Machine Learning Threats: Real World Examples

TL;DR

Yes, machine learning systems are vulnerable to attack. These aren’t just theoretical problems – there have been real-world incidents. This guide explains common threats and how to protect your models.

1. Data Poisoning Attacks

Data poisoning happens when attackers inject bad data into the training set of a machine learning model. This causes the model to learn incorrect patterns, leading to misclassifications or other unwanted behaviour. It’s like teaching someone wrong facts.

• How it works: Attackers might submit malicious examples through a web form (if your model retrains on user data) or compromise the data source itself.
• Real-world example: In 2017, researchers showed how to poison traffic sign recognition systems by subtly altering training images. This could cause self-driving cars to misinterpret signs.
• Mitigation:
• Data validation: Carefully check all incoming data for anomalies and inconsistencies.
• Anomaly detection: Use separate models or statistical methods to identify potentially poisoned samples before they’re used for training.
• Robust training techniques: Some algorithms are less sensitive to noisy data than others. Consider using these where possible.

2. Adversarial Examples

Adversarial examples are inputs specifically crafted to fool a machine learning model, even though they look almost identical to legitimate inputs to a human.

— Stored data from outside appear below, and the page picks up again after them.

(** * The posts handler (lambda/CS351-Project-Posts/index.mjs)

    A shallow embedding of the request handler and of the JavaScript it is
    written in, followed by the properties of its specification.

    - JavaScript values are a tree type [Value]; numbers are the integers
      (exact below 2^53, as in the engine), [NaN] and the two infinities.
      Fractional numbers are outside this number domain.
    - The engine's two parsers, [Number] applied to a string and
      [JSON.parse], are not part of the repository: they are the fields of
      the class [Runtime], and every property holds for every runtime.
      [Reference.runtime] is an executable instance used by the examples.
    - An [async function] is a computation over a [World] (the table, the
      clock, the faults the storage service will answer with, and the log of
      storage calls issued) that ends in a settled promise.
    - The storage service is the in-memory table of the specification. *)

From Stdlib Require Import ZArith List String Ascii Bool Lia.
From Stdlib Require Import Permutation Sorted DecimalString.
Import ListNotations.
Local Open Scope string_scope.
Local Open Scope Z_scope.
Set Warnings "-register-all".

(** ** JavaScript values *)

Inductive Num : Type :=
| Int (z : Z)
| NaN
| PosInf
| NegInf.

Inductive Value : Type :=
| VUndefined
| VNull
| VBool (b : bool)
| VNum (n : Num)
| VStr (s : string)
| VArr (elems : list Value)
| VObj (props : list (string * Value)).

(** The own enumerable properties of an object, in enumeration order. *)
Definition Props : Type := list (string * Value).
(** * Stock transfers: ledger postings and invoice reconciliation

    A shallow embedding of [models/inventory/StockTransfer.ts] and of the
    properties its specification states about it.

    Conventions of the embedding.
    - A JavaScript property that may be absent is an [option]; [None] is
      [undefined] (and [null], which the code never tells apart from it).
    - A [number] is a [Z]: the model covers the whole-number values of the
      code's doubles, and [Money] amounts, which are integers of the
      smallest unit.  Fractions, [NaN] and the infinities are outside the
      model.  The code's [+], [-], [Math.min] and [Math.max] are exact on
      whole numbers as long as operands and results stay within
      [-2^53 .. 2^53]: a statement of order (a bound, a monotonicity) holds
      of the code without more ado, a statement that is an equation of
      sums carries the range of its numbers as hypotheses ([Js.exact],
      [quantitiesExact], [exactlySummable]).
    - A JavaScript object used as a dictionary is a [gmap string _] of
      its own properties that hold a number; the properties it inherits
      from [Object.prototype] are accounted for where the code meets
      them ([Js.inherited]).
    - [async]/[await] is sequential here, so an asynchronous method is a
      function into the error monad [Result]; a [throw] is [Throw].
    - The translation tag [t] is the identity on its interpolated text. *)

From stdpp Require Import base option list gmap strings numbers.

Local Open Scope string_scope.
Local Open Scope Z_scope.

(** ** JavaScript values and truthiness *)

Module Js.

(** What a dynamically typed numeric field can hold: nothing, a number, or
    a value of some other type (a string, a [Money] object, ...). *)
Inductive Value : Type :=
| Undefined
| Number (z : Z)
| Other.

(** [v ?? d] *)
Definition nullish (v : Value) (d : Z) : Value :=
  match v with
  | Undefined => Number d
  | _ => v
  end.

(** [!!s] for [s : string | undefined]: the empty string is falsy. *)
Definition truthyString (s : option string) : bool :=
  match s with
  | Some s => negb (String.eqb s "")
  | None => false
  end.

(** [!!n] for [n : number | undefined]: zero is falsy. *)
Definition truthyNumber (n : option Z) : bool :=
  match n with
  | Some n => negb (n =? 0)
  | None => false
  end.

(** [xs.join(sep)] *)
Fixpoint join (sep : string) (xs : list string) : string :=
  match xs with
  | [] => ""
  | [x] => x
  | x :: rest => x +:+ sep +:+ join sep rest
  end.

(** The names a plain object [{}] answers to before anything is stored in
    it: the members of [Object.prototype]. *)
Definition objectPrototypeMembers : list string :=
  ["constructor"; "__defineGetter__"; "__defineSetter__"; "hasOwnProperty";
   "__lookupGetter__"; "__lookupSetter__"; "isPrototypeOf";
   "propertyIsEnumerable"; "toString"; "valueOf"; "__proto__";
   "toLocaleString"].

(** [key in {}] *)
Definition inherited (key : string) : bool :=
  existsb (String.eqb key) objectPrototypeMembers.

(** A whole number that is not negative and small enough for the sum of
    two such numbers to be computed exactly by the code: [0 ≤ z ≤ 2^52]. *)
Definition exact (z : Z) : bool :=
  (0 <=? z) && (z <=? 2 ^ 52).

(** [s.includes(part)], as a proposition. *)
Definition includes (s part : string) : Prop :=
  ∃ before after, s = before +:+ part +:+ after.

End Js.

(** ** Data model *)

(** The members of [ModelNameEnum] this file mentions. *)
Inductive ModelNameEnum : Type :=
| Shipment
| PurchaseReceipt
| SalesInvoice
| PurchaseInvoice
| InventorySettings
| Account.

Global Instance ModelNameEnum_eq_dec : EqDecision ModelNameEnum.
Proof. solve_decision. Defined.

Definition ModelNameEnum_code (m : ModelNameEnum) : nat :=
  match m with
  | Shipment => 0
  | PurchaseReceipt => 1
  | SalesInvoice => 2
  | PurchaseInvoice => 3
  | InventorySettings => 4
  | Account => 5
  end%nat.

Definition ModelNameEnum_decode (n : nat) : ModelNameEnum :=
  match n with
  | 0 => Shipment
  | 1 => PurchaseReceipt
  | 2 => SalesInvoice
  | 3 => PurchaseInvoice
  | 4 => InventorySettings
  | _ => Account
  end%nat.

Global Instance ModelNameEnum_countable : Countable ModelNameEnum.
Proof.
  refine (inj_countable' ModelNameEnum_code ModelNameEnum_decode _).
  by intros [].
Defined.

(** ** Errors and the monad of asynchronous methods *)

Inductive Error : Type :=
| ValidationError (message : string)
| NotFoundError (schema : ModelNameEnum) (name : string).

Inductive Result (A : Type) : Type :=
| Ok (a : A)
| Throw (e : Error).

Arguments Ok {A} a.
Arguments Throw {A} e.

Global Instance Result_ret : MRet Result := @Ok.

Global Instance Result_bind : MBind Result :=
  λ A B k m,
    match m with
    | Ok a => k a
    | Throw e => Throw e
    end.

(** A line of a stock transfer ([StockTransferItem]). *)
Module StockTransferItem.
Record t : Type := mk {
  item : option string;
  rate : option Z;
  quantity : option Z;
  location : option string;
}.
End StockTransferItem.

(** A line of an invoice ([InvoiceItem]).  The reconciler reads [item] and
    [quantity] under a non-null assertion, and [stockNotTransferred] as a
    value that may be absent or of another type. *)
Module InvoiceItem.
Record t : Type := mk {
  item : string;
  quantity : Z;
  stockNotTransferred : Js.Value;
}.

(** [row.set('stockNotTransferred', v)] *)
Definition setStockNotTransferred (row : t) (v : Z) : t :=
  {| item := item row;
     quantity := quantity row;
     stockNotTransferred := Js.Number v |}.
End InvoiceItem.

Module Invoice.
Record t : Type := mk {
  items : option (list InvoiceItem.t);
  stockNotTransferred : option Z;
}.
End Invoice.

Inductive Status : Type :=
| Draft
| Submitted
| Cancelled.

Record StockTransfer : Type := mkStockTransfer {
  schemaName : ModelNameEnum;
  status : Status;
  grandTotal : option Z;
  backReference : option string;
  items : option (list StockTransferItem.t);
}.

(** A record of [_getTransferDetails] ([SMTransferDetails]). *)
Module TransferDetails.
Record t : Type := mk {
  item : option string;
  rate : option Z;
  quantity : option Z;
  fromLocation : option string;
  toLocation : option string;
}.
End TransferDetails.

(** The part of a schema field the validator reads. *)
Record Field : Type := mkField { label : string }.

(** The ambient application object [this.fyo]: the inventory settings
    single, the schema's fields, the account names of the database and the
    stored invoices. *)
Record Fyo : Type := mkFyo {
  singles_InventorySettings : option (gmap string string);
  getField : ModelNameEnum → string → Field;
  accounts : gset string;
  docs : gmap (ModelNameEnum * string) Invoice.t;
}.

(** ** Ledger postings *)

Module LedgerPosting.

Inductive Side : Type :=
| Debit
| Credit.

Global Instance Side_eq_dec : EqDecision Side.
Proof. solve_decision. Defined.

Record Entry : Type := mkEntry {
  account : option string;
  amount : Z;
  side : Side;
}.

(** Modelled from the spec: the class [LedgerPosting]
    ([models/Transactional/LedgerPosting]) is imported but not part of
    the sources at hand.  Its data is "an ordered sequence of entries,
    each {account, amount, side}, plus an optional balancing rounding
    entry". *)
Record t : Type := mk {
  entries : list Entry;
  rounding : option Entry;
}.

(** Modelled from the spec: [new LedgerPosting(doc, fyo)], a posting with
    no entry yet. *)
Definition new : t := {| entries := []; rounding := None |}.

(** Modelled from the spec: [posting.debit(account, amount)] appends a
    debit line. *)
Definition debit (acc : option string) (amt : Z) (p : t) : t :=
  {| entries := entries p ++ [mkEntry acc amt Debit];
     rounding := rounding p |}.

(** Modelled from the spec: [posting.credit(account, amount)] appends a
    credit line. *)
Definition credit (acc : option string) (amt : Z) (p : t) : t :=
  {| entries := entries p ++ [mkEntry acc amt Credit];
     rounding := rounding p |}.

Definition sumSide (s : Side) (es : list Entry) : Z :=
  foldr (λ e acc, if decide (side e = s) then amount e + acc else acc) 0 es.

(** Totals of a posting, its rounding entry included. *)
Definition total (s : Side) (p : t) : Z :=
  sumSide s (entries p) + sumSide s (option_list (rounding p)).

Section RoundOff.
Variable roundOffAccount : option string.

(** Modelled from the spec: [posting.makeRoundOffEntry()], "a
    rounding-adjustment entry is appended so total debits equal total
    credits exactly": the entry carries the difference of the two
    sides and sits on the lighter one. *)
Definition makeRoundOffEntry (p : t) : t :=
  let d := sumSide Debit (entries p) in
  let c := sumSide Credit (entries p) in
  {| entries := entries p;
     rounding :=
       Some (if c <? d
             then mkEntry roundOffAccount (d - c) Credit
             else mkEntry roundOffAccount (c - d) Debit) |}.
End RoundOff.

End LedgerPosting.

(** ** The methods of [StockTransfer] *)

Section StockTransferMethods.

(** The account of the rounding entry, read by [LedgerPosting]. *)
Variable roundOffAccount : option string.

(** [invoice.getStockNotTransferred()], a method of [Invoice] that is not
    part of the sources at hand: the aggregate of the invoice's lines. *)
Variable getStockNotTransferred : Invoice.t → Z.

(** [get isSales()] *)
Definition isSales (this : StockTransfer) : bool :=
  bool_decide (schemaName this = Shipment).

(** Modelled from the spec: the getters [isSubmitted] and [isCancelled]
    of the base class [Doc], which is not part of the sources at hand,
    read the lifecycle status "Draft | Submitted | Cancelled". *)
Definition isSubmitted (this : StockTransfer) : bool :=
  match status this with
  | Submitted => true
  | _ => false
  end.

(** Modelled from the spec: the getter [isCancelled] of [Doc], as
    [isSubmitted] above. *)
Definition isCancelled (this : StockTransfer) : bool :=
  match status this with
  | Cancelled => true
  | _ => false
  end.

(** [this.fyo.singles.InventorySettings?.[setting]] *)
Definition inventorySetting (fyo : Fyo) (setting : string) : option string :=
  settings ← singles_InventorySettings fyo; settings !! setting.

• How it works: Attackers add small, carefully calculated perturbations to an input image (or other data type) that cause the model to misclassify it.
• Real-world example: Researchers have created stickers that can be placed on stop signs that cause self-driving cars to interpret them as speed limit signs.
• Mitigation:
• Adversarial training: Train the model with adversarial examples included in the dataset. This helps it learn to be more robust.
• Input sanitisation: Limit the range of possible input values or apply smoothing filters to reduce the impact of small perturbations.
• Defensive distillation: Train a second model on the outputs (probabilities) of the first model, making it harder for attackers to craft effective adversarial examples.

3. Model Extraction Attacks

Model extraction attacks involve stealing the knowledge embedded within a machine learning model without having access to its training data.

• How it works: Attackers repeatedly query the model with different inputs and observe the outputs. They then use this information to train their own, similar model.
• Real-world example: Researchers have successfully extracted models from cloud-based image recognition services. This allows them to replicate the service’s functionality or find vulnerabilities in the original model.
• Mitigation:
• Rate limiting: Limit the number of queries a single user can make within a given timeframe.
• Output perturbation: Add noise to the model’s outputs to make it harder for attackers to reconstruct the original model. Be careful not to degrade performance too much!
• Watermarking: Embed a unique identifier into the model’s predictions, allowing you to detect if someone is using a stolen copy.

4. Evasion Attacks

Evasion attacks occur at inference time – after the model has been trained and deployed. Attackers modify inputs to bypass security checks or misclassify data.

• How it works: Similar to adversarial examples, but focused on bypassing a specific system rather than generally fooling the model.
• Real-world example: Malware authors have used evasion techniques to create malicious files that are misclassified as benign by machine learning-based antivirus systems.
• Mitigation:
• Regular retraining: Update your model frequently with new data, including examples of recent attacks.
• Ensemble methods: Use multiple models in combination to make it harder for attackers to bypass all of them.
• Feature squeezing: Reduce the dimensionality of the input data to remove features that attackers might be exploiting.

5. Supply Chain Attacks

Compromising third-party libraries or datasets used in your machine learning pipeline.

• How it works: Attackers inject malicious code into popular packages (like TensorFlow or PyTorch) or tamper with publicly available datasets.
• Real-world example: Several incidents have involved compromised Python packages containing malware, affecting users who downloaded and installed them.
• Mitigation:
• Dependency management: Use tools like pipenv or conda to manage your project’s dependencies and ensure you’re using trusted sources.
• Package verification: Check the integrity of downloaded packages before installing them.

  pip install --check-hashes package_name

• Regular audits: Regularly review your supply chain for potential vulnerabilities.